Pinterest LinkedIn Tumblr +

(Eylem Lodos’un Evrensel’de yayınlanan söyleşisini okurlarımızla paylaşıyoruz.)

Odunpazarı Belediye Tiyatrosu Genel Sanat Yönetmeni Elçin Elmalıoğlu Karaahmet, Genel Sanat Yönetmeni Yardımcıları Kıvanç Pehlivanoğlu ve Ömer Burak Ünal ile Odunpazarı Belediye Tiyatrosu’nu konuştuk.

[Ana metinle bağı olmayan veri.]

(** [single_cell_alloca_rejection], [single_cell_alloca_is_admissible] *)
Definition single_cell_alloca_rejection (widen projections borrows : bool) (module : Module_ Payload) (func : Function_ Payload)
    (result : ValueId) (ty : Ty) : option SingleCellAllocaRejection :=
  block_local ← block_local_alloca_reject widen func result ty;
  promoted ← promoted_cell_alloca_reject projections borrows module func result ty;
  Some {| block_local := block_local; promoted := promoted |}.
Definition single_cell_alloca_is_admissible (widen projections borrows : bool) (module : Module_ Payload) (func : Function_ Payload)
    (result : ValueId) (ty : Ty) : bool :=
  bool_decide (single_cell_alloca_rejection widen projections borrows module func result ty = None).

(** ** The predicates of the tests *)

(** [promoted_cell_alloca_is_admissible_reference] *)
Definition promoted_cell_alloca_is_admissible_reference (projections borrows : bool) (module : Module_ Payload)
    (func : Function_ Payload) (result : ValueId) (ty : Ty) : bool :=
  defines_cell func result ty && is_promoted (fst (compute_promotable_cells_of projections borrows module func)) result ty &&
  bool_decide (qualified_access result (nodes_of func) = None) && promoted_cell_is_definitely_initialized func result.

(** [promoted_cell_alloca_is_admissible_scalar_reference] *)
Definition promoted_cell_alloca_is_admissible_scalar_reference (func : Function_ Payload) (result : ValueId) (ty : Ty) : bool :=
  let cands := candidates is_precise_stack_scalar_ty func in
  defines_cell func result ty && bool_decide (fst <$> cands !! result = Some ty) &&
  bool_decide (result ∉ disqualified_cells false false func cands) &&
  bool_decide (qualified_access result (nodes_of func) = None) && promoted_cell_is_definitely_initialized func result.

End Promotion.

End CellPromotion.

(** * What the promotion of stack cells promises

    The promoted cells are the candidates every instruction of the function uses as
    allowed; the reason given for a cell that is not is never the missing one; the lane
    differs from the one it replaced in the types it tracks; and a cell either lane admits
    is not aliased, has one type and no qualified access, and is written before it is
    read.  The optional widenings are off, as they are unless an environment variable asks
    for them. *)

Module CellPromotionSpec.
Import TrustIr BmcExpr ChcCfg ChcCfgSpec CellInit CellInitSpec StackCells StackCellsSpec Aggregates CellPromotion.

(** ** Folds of a set that only grows *)

Lemma fold_grows {A} (step : gset ValueId -> A -> gset ValueId) (adds : A -> ValueId -> Prop)
    (S : forall d x v, v ∈ step d x <-> v ∈ d \/ adds x v) (l : list A) : forall d v,
  v ∈ foldl step d l <-> v ∈ d \/ exists x, x ∈ l /\ adds x v.
Proof.
  induction l as [|x l IH]; intros d v; cbn.
  { split; [by left|]. by intros [|(? & Hx%elem_of_nil & _)]. }
  rewrite IH, S. setoid_rewrite elem_of_cons. split.
  - intros [[|Ax]|(y & Hy & Ay)]; eauto.
  - intros [|(y & [->|Hy] & Ay)]; eauto.
Qed.

Section Analysis.
Context `{Tables} `{!EqDecision Payload} (func : Function_ Payload).
Notation Ty := (Ty.Ty Payload).
Notation Node := (InstrNode Payload).
Notation Candidates := (gmap ValueId (Ty * BlockId)).

(** ** Disqualification *)

Lemma access_spec (cands : Candidates) ptr ty d v :
  v ∈ disqualify_access cands ptr ty d <-> v ∈ d \/ v = ptr /\ exists cty db, cands !! v = Some (cty, db) /\ cty <> ty.
Proof.
  unfold disqualify_access. destruct (cands !! ptr) as [[cty db]|] eqn:E.
  - destruct (decide (cty = ty)) as [->|Ne].
    + split; [by left|]. intros [|(-> & cty & db' & E' & Ne)]; [done|congruence].
    + rewrite elem_of_union, elem_of_singleton. split.
      * intros [->|]; [right; split; [done|by exists cty, db]|by left].
      * intros [|(-> & _)]; [by right|by left].
  - split; [by left|]. intros [|(-> & ? & ? & E' & _)]; [done|congruence].
Qed.

(** Without the widenings a candidate is disqualified by an instruction that does not
    allow it. *)
Definition blames (cands : Candidates) (p : BlockId * Node) (v : ValueId) : Prop :=
  exists ty db, cands !! v = Some (ty, db) /\ ~ allowed v ty (snd p).

Lemma allowed_dec v ty (node : Node) : Decision (allowed v ty node).
Proof.
  assert (U : forall i, Decision (unread i v)).
  { intros i. destruct (collect_inst_value_uses i) as [uses|] eqn:E.
    - destruct (decide (v ∈ uses)); [right; intros (us & Eu & N)%unread_spec; congruence|left; by eapply unread_known].
    - right. intros (us & Eu & _)%unread_spec. congruence. }
  unfold allowed. destruct (inst node); first [apply U|apply _].
Qed.

Lemma node_spec (cands : Candidates) d p v :
  v ∈ disqualify_node false false func cands d p <-> v ∈ d \/ blames cands p v.
Proof.
  destruct p as [at_ node]. unfold disqualify_node, blames, allowed. cbn [snd].
  assert (Uses : forall i, v ∈ (match collect_inst_value_uses i with
      | None => dom cands ∪ d
      | Some uses => foldl (disqualify_use false false func cands i at_) d uses end) <->
    v ∈ d \/ exists ty db, cands !! v = Some (ty, db) /\ ~ unread i v).
  { intros i. setoid_rewrite <- unread_spec. destruct (collect_inst_value_uses i) as [uses|].
    - rewrite (fold_grows _ (fun u v => v = u /\ is_Some (cands !! v))).
      + split; [intros [|(u & Hu & -> & [[ty db] E])]; [by left|right]; exists ty, db; split; [done|]; by intros (? & [= <-] & N)|].
        intros [|(ty & db & E & N)]; [by left|right]. exists v. split_and!; [|done|by eexists].
        destruct (decide (v ∈ uses)) as [|Nv]; [done|]. destruct N. by exists uses.
      + intros d' u w. unfold disqualify_use. destruct (cands !! u) as [[ty db]|] eqn:E; cbn [andb orb].
        * rewrite elem_of_union, elem_of_singleton. split; [intros [->|]; [right; split; [done|by rewrite E]|by left]|].
          intros [|[-> _]]; [by right|by left].
        * split; [by left|]. intros [|[-> [? ?]]]; [done|congruence].
    - rewrite elem_of_union, elem_of_dom. split.
      + intros [[[ty db] E]|]; [right; exists ty, db; split; [done|]; by intros (? & ? & _)|by left].
      + intros [|(ty & db & E & _)]; [by right|left; by rewrite E]. }
  destruct (inst node) eqn:I; try apply Uses.
  - rewrite access_spec. split; (intros [|Q]; [by left|right]).
    + destruct Q as (-> & cty & db & E & Ne). exists cty, db. split; [done|]. intros A. by apply Ne, eq_sym, A.
    + destruct Q as (cty & db & E & N). destruct (decide (ptr = v)) as [->|Np]; [|by destruct N].
      split; [done|]. exists cty, db. split; [done|]. intros ->. by apply N.
  - assert (Val : forall d' : gset ValueId, v ∈ (match cands !! value with Some _ => {[value]} ∪ d' | None => d' end : gset ValueId) <->
      v ∈ d' \/ v = value /\ is_Some (cands !! v)).
    { intros d'. destruct (cands !! value) eqn:E.
      - rewrite elem_of_union, elem_of_singleton. split; [intros [->|]; [right; split; [done|by rewrite E]|by left]|].
        intros [|[-> _]]; [by right|by left].
      - split; [by left|]. intros [|[-> [? ?]]]; [done|congruence]. }
    rewrite Val, access_spec. split.
    + intros [[|(-> & cty & db & E & Ne)]|[-> [[cty db] E]]]; [by left|right|right]; exists cty, db; (split; [done|]).
      * intros [A _]. by apply Ne, eq_sym, A.
      * by intros [_ A].
    + intros [|(cty & db & E & N)]; [by left; left|]. destruct (decide (v = value)) as [->|Nv]; [right; split; [done|by rewrite E]|].
      left; right. destruct (decide (ptr = v)) as [->|Np]; [|by destruct N]. split; [done|]. exists cty, db. split; [done|].
      intros ->. apply N. by split.
Qed.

15 yıl önce kurulan Odunpazarı Belediye Tiyatrosu, çalışmalarına ‘kumpanya’ mantığı ile devam ediyor. Eskişehir’in profesyonel 3’üncü tiyatrosu olan Odunpazarı Belediye Tiyatrosu, koronavirüs pandemisi nedeniyle perdelerini kapatmak zorunda kaldı. Ancak onlar bunu fırsata çevirerek çalışmalarını YouTube ve sosyal medyaya taşıdı. Skeçler, parodiler çeken hatta sokak röportajları yapan Odunpazarı Belediye Tiyatrosu, zor şartlarda bile sevenlerini tiyatrosuz bırakmadı… Odunpazarı Belediye Tiyatrosu Genel Sanat Yönetmeni Elçin Elmalıoğlu Karaahmet, Genel Sanat Yönetmeni Yardımcıları Kıvanç Pehlivanoğlu ve Ömer Burak Ünal ile Odunpazarı Belediye Tiyatrosunu, oyunlarını ve tiyatro derslerini konuştuk…

“BİR KUMPANYA GİBİ…”

Bugüne kadar kaç oyun oynadıklarını soruyoruz. Sözü, önce Elçin Elmalıoğlu Karaahmet alıyor. “Tiyatro müdürlüğü olduğumuzdan itibaren; haftanın 5 günü 11 yetişkin, 6 da çocuk oyunu sahneledik. Diğerlerinin de prömiyer ve prova aşamasındayken araya pandemi girmesi nedeni ile sezonu kapattık” diyor… Odunpazarı Belediye Tiyatrosunun kendileri için çok önemli bir tarafı olduğunu söylüyor Karaahmet, Odunpazarı Belediye Tiyatrosunun profesyonel, sıkıştırılmış 2 yıllık konservatif eğitim verdiğini anlatıyor. Tiyatronun oyuncusunu kendi yetiştirdiği öğrencilerden çıkardığına dikkat çekiyor Karaahmet ve ekliyor, “Bu anlamda Türkiye’de örneği bulunmuyor.”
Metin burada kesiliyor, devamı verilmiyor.